Like a flare over a battlefield, the horrific killing of George Floyd is illuminating the fissures, cracks and outright bottomless chasms in our justice system. One pressing question: should qualified immunity as a defense to a constitutional violation be eliminated or reformed? The Justice in Policing Act of 2020, introduced in the House of Representatives on June 8, contemplates eliminating the defense. Three Justices on the U.S. Supreme Court have recently dissented from the Court’s denial of cert petitions seeking to review the defense’s continued viability. And on June 12, Judge James A. Wynn Jr. of the U.S. Court of Appeals for the Fourth Circuit took the extraordinary step of publishing an op-ed in The Washington Post, “As a judge, I have to follow the Supreme Court. (But) It should fix this mistake (of qualified immunity.)” He argues that the defense leads to a double injustice: citizens as victims and police as unaccountable perpetrators of the injustice.
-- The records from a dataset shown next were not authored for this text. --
(* ===== verification/Status.v ===== *)
(** Status codes, error codes and constants shared by the graphsync components:
    [graphsync.hpp], [impl/common.hpp], [impl/common.cpp] and
    [impl/network/network_fwd.hpp] under [src/ipfs_lite/ipfs/graphsync]. *)
From stdpp Require Import base numbers list gmap strings.
From S2P Require Import Prelude Cid.

Open Scope Z_scope.

(** *** [enum ResponseStatusCode: int8_t] *)

Inductive ResponseStatusCode :=
| RS_NO_PEERS | RS_CANNOT_CONNECT | RS_TIMEOUT | RS_CONNECTION_ERROR | RS_INTERNAL_ERROR
| RS_REJECTED_LOCALLY | RS_SLOW_STREAM | RS_AWAITING_STATUS
| RS_REQUEST_ACKNOWLEDGED | RS_ADDITIONAL_PEERS | RS_NOT_ENOUGH_GAS | RS_OTHER_PROTOCOL
| RS_PARTIAL_RESPONSE
| RS_FULL_CONTENT | RS_PARTIAL_CONTENT
| RS_REJECTED | RS_TRY_AGAIN | RS_REQUEST_FAILED | RS_LEGAL_ISSUES | RS_NOT_FOUND.

#[export] Instance ResponseStatusCode_eq_dec : EqDecision ResponseStatusCode.
Proof. solve_decision. Defined.

Definition code (s : ResponseStatusCode) : Z :=
  match s with
  | RS_NO_PEERS => -1
  | RS_CANNOT_CONNECT => -2
  | RS_TIMEOUT => -3
  | RS_CONNECTION_ERROR => -4
  | RS_INTERNAL_ERROR => -5
  | RS_REJECTED_LOCALLY => -6
  | RS_SLOW_STREAM => -7
  | RS_AWAITING_STATUS => -8
  | RS_REQUEST_ACKNOWLEDGED => 10
  | RS_ADDITIONAL_PEERS => 11
  | RS_NOT_ENOUGH_GAS => 12
  | RS_OTHER_PROTOCOL => 13
  | RS_PARTIAL_RESPONSE => 14
  | RS_FULL_CONTENT => 20
  | RS_PARTIAL_CONTENT => 21
  | RS_REJECTED => 30
  | RS_TRY_AGAIN => 31
  | RS_REQUEST_FAILED => 32
  | RS_LEGAL_ISSUES => 33
  | RS_NOT_FOUND => 34
  end.

Definition isTerminal (s : ResponseStatusCode) : bool := (code s <? 10) || (code s >=? 20).
Definition isSuccess (s : ResponseStatusCode) : bool := (code s >=? 20) && (code s <=? 21).
Definition isError (s : ResponseStatusCode) : bool := (code s <? 10) || (code s >=? 30).

Definition statusCodeToString (s : ResponseStatusCode) : string :=
  match s with
  | RS_NO_PEERS => "NO_PEERS"
  | RS_CANNOT_CONNECT => "CANNOT_CONNECT"
  | RS_TIMEOUT => "TIMEOUT"
  | RS_CONNECTION_ERROR => "CONNECTION_ERROR"
  | RS_INTERNAL_ERROR => "INTERNAL_ERROR"
  | RS_REJECTED_LOCALLY => "REJECTED_LOCALLY"
  | RS_REQUEST_ACKNOWLEDGED => "REQUEST_ACKNOWLEDGED"
  | RS_ADDITIONAL_PEERS => "ADDITIONAL_PEERS"
  | RS_NOT_ENOUGH_GAS => "NOT_ENOUGH_GAS"
  | RS_OTHER_PROTOCOL => "OTHER_PROTOCOL"
  | RS_PARTIAL_RESPONSE => "PARTIAL_RESPONSE"
  | RS_FULL_CONTENT => "FULL_CONTENT"
  | RS_PARTIAL_CONTENT => "PARTIAL_CONTENT"
  | RS_REJECTED => "REJECTED"
  | RS_TRY_AGAIN => "TRY_AGAIN"
  | RS_REQUEST_FAILED => "REQUEST_FAILED"
  | RS_LEGAL_ISSUES => "LEGAL_ISSUES"
  | RS_NOT_FOUND => "NOT_FOUND"
  | _ => "UNKNOWN"
  end%string.

(** *** [enum class Error: uint8_t], [impl/common.hpp] *)

Inductive Error :=
| MESSAGE_SIZE_OUT_OF_BOUNDS
| MESSAGE_PARSE_ERROR
| MESSAGE_VALIDATION_FAILED
| MESSAGE_SERIALIZE_ERROR
| STREAM_NOT_READABLE
| MESSAGE_READ_ERROR
| STREAM_NOT_WRITABLE
| WRITE_QUEUE_OVERFLOW
| MESSAGE_WRITE_ERROR.

#[export] Instance Error_eq_dec : EqDecision Error.
Proof. solve_decision. Defined.

(** A [std::error_code]: one of the graphsync category or of a library's. *)
Inductive error_code :=
| graphsync_error (e : Error)
| cid_error (e : Cid.CidError)
| library_error (value : Z).

#[export] Instance error_code_eq_dec : EqDecision error_code.
Proof. solve_decision. Defined.

(** The message of the graphsync category; other categories have their own. *)
Definition error_message (e : error_code) : string :=
  match e with
  | graphsync_error MESSAGE_PARSE_ERROR => "message parse error"
  | graphsync_error MESSAGE_SIZE_OUT_OF_BOUNDS => "message size out of bounds"
  | graphsync_error MESSAGE_VALIDATION_FAILED => "message validation failed"
  | graphsync_error MESSAGE_SERIALIZE_ERROR => "message serialize error"
  | graphsync_error STREAM_NOT_READABLE => "stream is not readable"
  | graphsync_error MESSAGE_READ_ERROR => "message read error"
  | graphsync_error STREAM_NOT_WRITABLE => "stream is not writable"
  | graphsync_error WRITE_QUEUE_OVERFLOW => "write queue overflow"
  | graphsync_error MESSAGE_WRITE_ERROR => "message write error"
  | _ => "unknown error"
  end%string.

(** *** Types and constants of [impl/common.hpp] and [network_fwd.hpp] *)

(** [RequestId] is an [int32_t]: an integer of [[-2^31, 2^31)]. *)
Abbreviation RequestId := Z.
(** [shared_ptr<const ByteArray>]; [None] is the null pointer. *)
Abbreviation SharedData := (option bytes).
(** [StreamPtr]: the address of a libp2p stream, which orders
    [std::map<StreamPtr, _>]. *)
Abbreviation StreamPtr := Z.

Definition kMaxMessageSize : Z := 16 * 1024 * 1024.
Definition kMaxPendingBytes : Z := 64 * 1024 * 1024.
Definition kPeerCloseDelayMsec : Z := 60000.
Definition kStreamCloseDelayMsec : Z := 60000.
Definition kWindowExhaustionTimeoutMultiplier : Z := 3.

(** ** Classification of the codes *)

Definition all_codes : list ResponseStatusCode :=
  [RS_NO_PEERS; RS_CANNOT_CONNECT; RS_TIMEOUT; RS_CONNECTION_ERROR; RS_INTERNAL_ERROR;
   RS_REJECTED_LOCALLY; RS_SLOW_STREAM; RS_AWAITING_STATUS; RS_REQUEST_ACKNOWLEDGED;
   RS_ADDITIONAL_PEERS; RS_NOT_ENOUGH_GAS; RS_OTHER_PROTOCOL; RS_PARTIAL_RESPONSE;
   RS_FULL_CONTENT; RS_PARTIAL_CONTENT; RS_REJECTED; RS_TRY_AGAIN; RS_REQUEST_FAILED;
   RS_LEGAL_ISSUES; RS_NOT_FOUND].

Lemma all_codes_complete s : s ∈ all_codes.
Proof. destruct s; unfold all_codes; set_solver. Qed.

(** The three predicates partition the codes as the comments of the enum
    say: a code ends the session exactly when it is a success or an error, never
    both, distinct codes have distinct wire values, and the string of a code
    determines it but for [RS_SLOW_STREAM] and [RS_AWAITING_STATUS], which share
    the string of unknown codes. *)
Theorem status_partition s :
  isTerminal s = isSuccess s || isError s ∧ isSuccess s && isError s = false ∧
  (∀ t, code s = code t → s = t) ∧
  (∀ t, statusCodeToString s = statusCodeToString t →
    s = t ∨ (statusCodeToString s = "UNKNOWN"%string ∧ s ∈ [RS_SLOW_STREAM; RS_AWAITING_STATUS])).
Proof.
  split_and!; [by destruct s|by destruct s|..]; intros t.
  - destruct s; destruct t; cbn; lia || done.
  - destruct s, t; cbn; (by left) || (intros; discriminate) || (right; set_solver).
Qed.
(* ===== verification/MessageQueue.v ===== *)
(** Outgoing messages: [MessageQueue] and [OutboundEndpoint] of
    [src/ipfs_lite/ipfs/graphsync/impl/network].

    An operation returns the new state and what it did outside of the object, in
    order: the writes it started on the stream and the calls of the owner's
    callback.  [closedW s] is [isClosedForWrite()] of the libp2p stream [s]. *)
From stdpp Require Import base numbers list gmap.
From S2P Require Import Prelude Status.

Open Scope Z_scope.

Inductive queue_event :=
| Write (stream : StreamPtr) (buffer : bytes)
| Feedback (stream : option StreamPtr) (res : outcome error_code unit).

Record State := mkState {
  stream : option StreamPtr;
  writing_bytes : Z;
  pending_bytes : Z;
  total_bytes_written : Z;
  active : bool
}.

(** [pending_buffers_] holds no null pointer: [enqueue] refuses them. *)
Record MessageQueue := mkMessageQueue {
  pending_buffers_ : list bytes;
  state_ : State
}.

Definition new_MessageQueue (s : StreamPtr) : MessageQueue :=
  mkMessageQueue [] (mkState (Some s) 0 0 0 true).

Definition set_writing_bytes (n : Z) (q : MessageQueue) : MessageQueue :=
  let st := state_ q in
  mkMessageQueue (pending_buffers_ q)
    (mkState (stream st) n (pending_bytes st) (total_bytes_written st) (active st)).

Definition set_pending (buffers : list bytes) (n : Z) (q : MessageQueue) : MessageQueue :=
  let st := state_ q in
  mkMessageQueue buffers
    (mkState (stream st) (writing_bytes st) n (total_bytes_written st) (active st)).

Definition add_total (n : Z) (q : MessageQueue) : MessageQueue :=
  let st := state_ q in
  mkMessageQueue (pending_buffers_ q)
    (mkState (stream st) (writing_bytes st) (pending_bytes st)
       (u64 (total_bytes_written st + n)) (active st)).

Definition queue_clear (q : MessageQueue) : MessageQueue := set_pending [] 0 q.

Definition queue_close (q : MessageQueue) : MessageQueue :=
  let q := queue_clear q in
  let st := state_ q in
  mkMessageQueue (pending_buffers_ q)
    (mkState None 0 (pending_bytes st) (total_bytes_written st) false).

Section queue.
Context (closedW : StreamPtr → bool).

Definition beginWrite (buffer : SharedData) (q : MessageQueue) : MessageQueue * list queue_event :=
  match buffer with
  | None => (q, [Feedback (stream (state_ q)) (failure (graphsync_error MESSAGE_WRITE_ERROR))])
  | Some buffer =>
      match stream (state_ q) with
      | None => (q, [Feedback None (failure (graphsync_error MESSAGE_WRITE_ERROR))])
      | Some s =>
          if closedW s then
            (q, [Feedback (Some s) (failure (graphsync_error MESSAGE_WRITE_ERROR))])
          else (set_writing_bytes (size buffer) q, [Write s buffer])
      end
  end.
Lemma add_entries_pb b es : Forall wf_entry es →
  let m := pb_msg_ b in
  pb_msg_ (foldl add_entry b es) =
    pb.mkMessage (pb.completeRequestList m || existsb entry_complete es)
      (pb.requests m ++ concat (map pb_requests es))
      (pb.responses m ++ concat (map pb_responses es)) (pb.blocks m ++ concat (map pb_blocks es)).
Proof.
  intros HF m. subst m. revert b. induction HF as [|e es He HF IH]; intros b; cbn.
  { rewrite orb_false_r, !app_nil_r. by destruct (pb_msg_ b). }
  rewrite IH, add_entry_pb by done. cbn. by rewrite <- !app_assoc, orb_assoc.
Qed.

(** *** Parsing the entries *)

Lemma parseRequest_entry e : wf_entry e →
  ∃ k, Forall2 (λ x y, parseRequest mh_default x = returned y) (pb_requests e) k ∧
       Forall2 request_equiv k (entry_requests e).
Proof.
  intros Hwf. destruct e as [i c s x|i|i s x|c d|]; cbn [pb_requests entry_requests]; try (by exists []; split).
  - destruct Hwf as [Hc HN].
    exists [mkRequest i c s (parse_extensions (insert_extensions x)) 1 false].
    split; [|constructor; [|done]].
    + constructor; [|done]. unfold parseRequest. cbn [pb.cancel pb.root].
      unfold fromBytes. pose proof (toBytes_wf c Hc) as Ht. unfold toBytes in Ht.
      destruct (codec_encode _ _ _) as [b|] eqn:Hb; [|done]. apply success_inj in Ht as <-.
      rewrite (codec_roundtrip _ _ _ _ Hb). by destruct c.
    + cbn. split_and!; try done. by apply parse_insert_extensions.
  - exists (entry_requests (E_cancel i)). split; by repeat constructor.
Qed.

Lemma parseResponse_entry e : wf_entry e →
  ∃ k, Forall2 (λ x y, parseResponse x = returned y) (pb_responses e) k ∧
       Forall2 response_equiv k (entry_responses e).
Proof.
  intros Hwf. destruct e as [i c s x|i|i s x|c d|]; cbn [pb_responses entry_responses]; try (by exists []; split).
  destruct Hwf as [Hs HN]. exists [mkResponse i s (parse_extensions (insert_extensions x))].
  split; [|constructor; [|done]].
  - constructor; [|done]. unfold parseResponse. cbn [pb.status].
    rewrite (proj2 (extractStatusCode_spec (code s) s)) by done. reflexivity.
  - cbn. split_and!; try done. by apply parse_insert_extensions.
Qed.

Lemma parseBlock_entry e : wf_entry e →
  Forall2 (λ x y, parseBlock x = returned y) (pb_blocks e) (entry_blocks e).
Proof.
  intros Hwf. destruct e as [i c s x|i|i s x|c d|]; cbn [pb_blocks entry_blocks]; try done.
  destruct Hwf as [Hc Hh]. constructor; [|done]. unfold parseBlock. cbn [pb.prefix pb.data].
  destruct (read_prefix c [] Hc) as (z & _ & Hz & Hr). rewrite app_nil_r in Hr. rewrite Hr.
  cbn [content_address]. rewrite Hz, Hh. cbn [version content_type]. by destruct c.
Qed.

Lemma Forall2_concat {A B X} (P : A → B → Prop) (f : X → list A) (g : X → list B) (es : list X) :
  Forall (λ e, Forall2 P (f e) (g e)) es → Forall2 P (concat (map f es)) (concat (map g es)).
Proof. induction 1; cbn; [done|]. by apply Forall2_app. Qed.

Lemma Forall_concat_ex {A B C X} (P : A → B → Prop) (Q : B → C → Prop) (f : X → list A) (g : X → list C)
    (es : list X) :
  Forall (λ e, ∃ k, Forall2 P (f e) k ∧ Forall2 Q k (g e)) es →
  ∃ k, Forall2 P (concat (map f es)) k ∧ Forall2 Q k (concat (map g es)).
Proof.
  induction 1 as [|e es (k & H1 & H2) _ (k' & H3 & H4)]; [by exists []|].
  exists (k ++ k'). split; cbn; by apply Forall2_app.
Qed.
(* ===== verification/Extension.v ===== *)
(** The graphsync extensions:
    [src/ipfs_lite/ipfs/graphsync/extension.hpp] and [impl/extension.cpp].

    The log is not modelled.  A [std::set] of CIDs is the list of its elements in
    the order of [operator<], which is libp2p's. *)
From stdpp Require Import base numbers countable list gmap strings sorting.
From S2P Require Import Prelude Bytes Cid Cbor CborDecode CborReads CborCodec Status Marshalling.

Open Scope Z_scope.

(** The characters of a string. *)
Definition chars (s : string) : bytes := (λ a, Z.of_N (Ascii.N_of_ascii a)) <$> String.list_ascii_of_string s.

Definition kResponseMetadataProtocol : string := "graphsync/response-metadata".
Definition kDontSendCidsProtocol : string := "graphsync/do-not-send-cids".

Definition link : bytes := chars "link".
Definition blockPresent : bytes := chars "blockPresent".

Section extension.
Context {M : Type} `{!Multiformats M, !TinyCborEncoder, !TinyCborParser}.

Definition ResponseMetadata : Type := list (CID M * bool).

(** *** Encoding; an exception of the encoder leaves the calls *)

Definition encodeMetadataItem (item : CID M * bool) : attempt CborEncodeError (gmap bytes CborEncodeStream) :=
  m ← at_key link (put_cid item.1) ∅;
  at_key blockPresent (put_bool item.2) m.

Definition encodeMetadataRequest : Extension := mkExtension kResponseMetadataProtocol [0xF5].

Fixpoint put_metadata (metadata : ResponseMetadata) : encoder () :=
  match metadata with
  | [] => mret tt
  | item :: metadata =>
    m ← attempted (encodeMetadataItem item);
    _ ← put_map m;
    put_metadata metadata
  end.

Definition encodeResponseMetadata (metadata : ResponseMetadata) : attempt CborEncodeError Extension :=
  l ← on list_stream (put_metadata metadata);
  encoder ← on new_CborEncodeStream (put_stream l);
  bs ← Cbor.data encoder;
  returned (mkExtension kResponseMetadataProtocol bs).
What is qualified immunity? Here is the basic wiring. We have a Bill of Rights listing out our Constitutional rights. In 1871, Congress enacted a civil rights act empowering citizens to sue for a violation of those rights. A key provision is called Section 1983. It is this provision that gives plaintiffs access to federal court to vindicate a violation. All was quiet on the civil rights front, however, until 1986 when the U.S. Supreme Court, in Tennessee v. Garner, struck down a Tennessee statute allowing the police to use deadly force to stop a suspected felon who was fleeing the alleged scene of a felony. (Twenty-one states had these statutes.) The Court held that taking a person’s life was the ultimate unlawful seizure under the Fourth Amendment. (Whatever your beliefs, I invite the reader—as I do my students in my Civil Rights course—to contemplate the date of the decision as juxtaposed with today. To paraphrase Faulkner, the past is not dead and, in fact, it is not even the past.)